Holding businesses to account for how they use our data
When it comes to countering harm in other sectors, the concept of 'best-interests' and 'duty of care' frequently come into play. Businesses and professionals are expected to do right by the people they serve or those who are impacted by their decisions.
As our world becomes more data-driven than ever before, it is only fair we start expecting businesses who operate in the data space to do the same.
The concept of requiring businesses to act in the interest of consumers in the digital space is slowly gaining traction. The New York Privacy Act's Data Fiduciary Obligation requires businesses to act in good faith of those who have shared their data with them and place consumers' best interests above those of the business.
The concept of requiring businesses to act in the interest of consumers in the digital space is slowly gaining traction
In the European Union, a duty of care obligation is being imposed on large technology platforms via the Digital Services Act and the proposed Online Safety Bill in the United Kingdom is proposing a duty of care for social media companies.
The concept is not new but it is still unexplored in Australia.

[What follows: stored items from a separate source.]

(* ===== verification/GoHash.v ===== *)
(** * Go's [crypto/sha256] and [encoding/base64]

    [sha256.Sum256] of the bytes of a string and [StdEncoding.EncodeToString],
    as FIPS 180-4 and RFC 4648 define them. Bytes and 32-bit words are [N]. *)

From Stdlib Require Import Ascii.
From S2P Require Import Prelude.

(** ** SHA-256 *)

Definition word_mod : N := 2 ^ 32.
Definition add32 (x y : N) : N := (x + y) `mod` word_mod.
Definition rotr (n x : N) : N :=
  N.lor (N.shiftr x n) (N.shiftl x (32 - n) `mod` word_mod).
Definition not32 (x : N) : N := N.lxor x (word_mod - 1).

Definition Ch (x y z : N) : N := N.lxor (N.land x y) (N.land (not32 x) z).
Definition Maj (x y z : N) : N := N.lxor (N.lxor (N.land x y) (N.land x z)) (N.land y z).
Definition Sigma0 (x : N) : N := N.lxor (N.lxor (rotr 2 x) (rotr 13 x)) (rotr 22 x).
Definition Sigma1 (x : N) : N := N.lxor (N.lxor (rotr 6 x) (rotr 11 x)) (rotr 25 x).
Definition sigma0 (x : N) : N := N.lxor (N.lxor (rotr 7 x) (rotr 18 x)) (N.shiftr x 3).
Definition sigma1 (x : N) : N := N.lxor (N.lxor (rotr 17 x) (rotr 19 x)) (N.shiftr x 10).

(** The constants are not transcribed: FIPS 180-4 defines them as the first 32
    bits of the fractional parts of the cube roots (of the first 64 primes) and
    of the square roots (of the first eight). *)
Definition prime (n : N) : bool :=
  forallb (fun d => negb (n `mod` d =? 0)%N) (N.of_nat <$> seq 2 (N.to_nat n - 2)).
Definition primes : list N := filter (fun n => prime n) (N.of_nat <$> seq 2 310).
(** The largest [r < r0 + 2 ^ k] with [r ^ 3 <= x], when [r0 ^ 3 <= x]. *)
Fixpoint cube_root (k : nat) (r0 x : N) : N :=
  match k with
  | 0 => r0
  | S k' =>
      let r := (r0 + 2 ^ N.of_nat k')%N in
      cube_root k' (if (r ^ 3 <=? x)%N then r else r0) x
  end.
Definition K256 : list N :=
  Eval vm_compute in (fun p => cube_root 36 0 (p * 2 ^ 96) `mod` word_mod)%N <$> primes.
Definition H256 : list N :=
  Eval vm_compute in (fun p => N.sqrt (p * 2 ^ 64) `mod` word_mod)%N <$> take 8 primes.

Fixpoint bytes_of (s : string) : list N :=
  match s with
  | "" => []
  | String c s' => N_of_ascii c :: bytes_of s'
  end.

Fixpoint be_bytes (n : nat) (x : N) : list N :=
  match n with
  | 0 => []
  | S n' => be_bytes n' (x / 256) ++ [x `mod` 256]%N
  end.
Definition pad (m : list N) : list N :=
  let zeros := (119 - length m mod 64) mod 64 in
  m ++ [128%N] ++ replicate zeros 0%N ++ be_bytes 8 (8 * N.of_nat (length m)).

Fixpoint words_of (l : list N) : list N :=
  match l with
  | a :: b :: c :: d :: l' => (((a * 256 + b) * 256 + c) * 256 + d)%N :: words_of l'
  | _ => []
  end.

(** The schedule, latest word first. *)
Fixpoint schedule (n : nat) (w : list N) : list N :=
  match n with
  | 0 => w
  | S n' =>
      let at_ i := nth i w 0%N in
      schedule n' (add32 (add32 (sigma1 (at_ 1)) (at_ 6)) (add32 (sigma0 (at_ 14)) (at_ 15)) :: w)
  end.

Definition round (st : list N) (kw : N * N) : list N :=
  match st with
  | [a; b; c; d; e; f; g; h] =>
      let t1 := add32 (add32 (add32 h (Sigma1 e)) (Ch e f g)) (add32 kw.1 kw.2) in
      let t2 := add32 (Sigma0 a) (Maj a b c) in
      [add32 t1 t2; a; b; c; add32 d t1; e; f; g]
  | _ => st
  end.
Definition compress (st : list N) (block : list N) : list N :=
  let w := reverse (schedule 48 (reverse (words_of block))) in
  zip_with add32 st (foldl round st (zip K256 w)).

Fixpoint blocks (n : nat) (l : list N) : list (list N) :=
  match n with
  | 0 => []
  | S n' => take 64 l :: blocks n' (drop 64 l)
  end.
Definition Sum256 (s : string) : list N :=
  let m := pad (bytes_of s) in
  foldl compress H256 (blocks (length m / 64) m) ≫= be_bytes 4.

(** ** Base 64 *)

Definition base64_char (n : N) : ascii :=
  ascii_of_N (if (n <? 26)%N then 65 + n
              else if (n <? 52)%N then 97 + (n - 26)
              else if (n <? 62)%N then 48 + (n - 52)
              else if (n =? 62)%N then 43 else 47).
Fixpoint EncodeToString (l : list N) : string :=
  match l with
  | [] => ""
  | [a] =>
      String (base64_char (a / 4)) (String (base64_char ((a `mod` 4) * 16)) "==")
  | [a; b] =>
      String (base64_char (a / 4)) (String (base64_char ((a `mod` 4) * 16 + b / 16))
        (String (base64_char ((b `mod` 16) * 4)) "="))
  | a :: b :: c :: l' =>
      String (base64_char (a / 4)) (String (base64_char ((a `mod` 4) * 16 + b / 16))
        (String (base64_char ((b `mod` 16) * 4 + c / 64))
          (String (base64_char (c `mod` 64)) (EncodeToString l'))))
  end.

(** The digests of "abc" and of the empty string, as the standard gives them. *)
Example sha256_abc : EncodeToString (Sum256 "abc") = "ungWv48Bz+pBQUDeXa4iI7ADYaOWF3qctBD/YfIAFa0=".
Proof. vm_compute. reflexivity. Qed.
Example sha256_empty : EncodeToString (Sum256 "") = "47DEQpj8HBSa+/TImW+5JCeuQeRkm5NMpJWZG3hSuFU=".
Proof. vm_compute. reflexivity. Qed.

A best interests duty or a duty of care has the potential to strengthen consumer protections by adding a level of accountability for businesses that is currently lacking.
Imagine the balance of responsibility tilting towards the business instead of consumers being expected to navigate lengthy privacy policies and opt-out options on every website they visit or app they use.
A lack of regulation has allowed businesses to use controversial surveillance technology such as facial recognition technology.
Regulation needed to keep consumers safe
In order to keep consumers safe, we need a regulator with the power to halt harmful business practices.
In other sectors, such as finance and product safety, regulators and governments have the power to step in when they see current or emerging harm to consumers.
A power such as this would have meant when Bunnings, The Good Guys and Kmart were found using facial recognition technology as a surveillance tool, the regulator could have paused or limited its use while it was investigating the issue. Instead, we are relying on the good faith of businesses to stop using this controversial technology, many of whom seem to be placing commercial benefits of data harvesting over the safety and wellbeing of Australians.
Safety and care can go hand-in-hand to create a digital economy that is fair, safe and inclusive
As the government considers new data privacy protections for Australians, it's an opportunity to consider notions of safety and care. Safety and care can go hand-in-hand to create a digital economy that is fair, safe and inclusive – a digital economy that supports consumer choices instead of manipulating them, and one that builds trust instead of eroding it.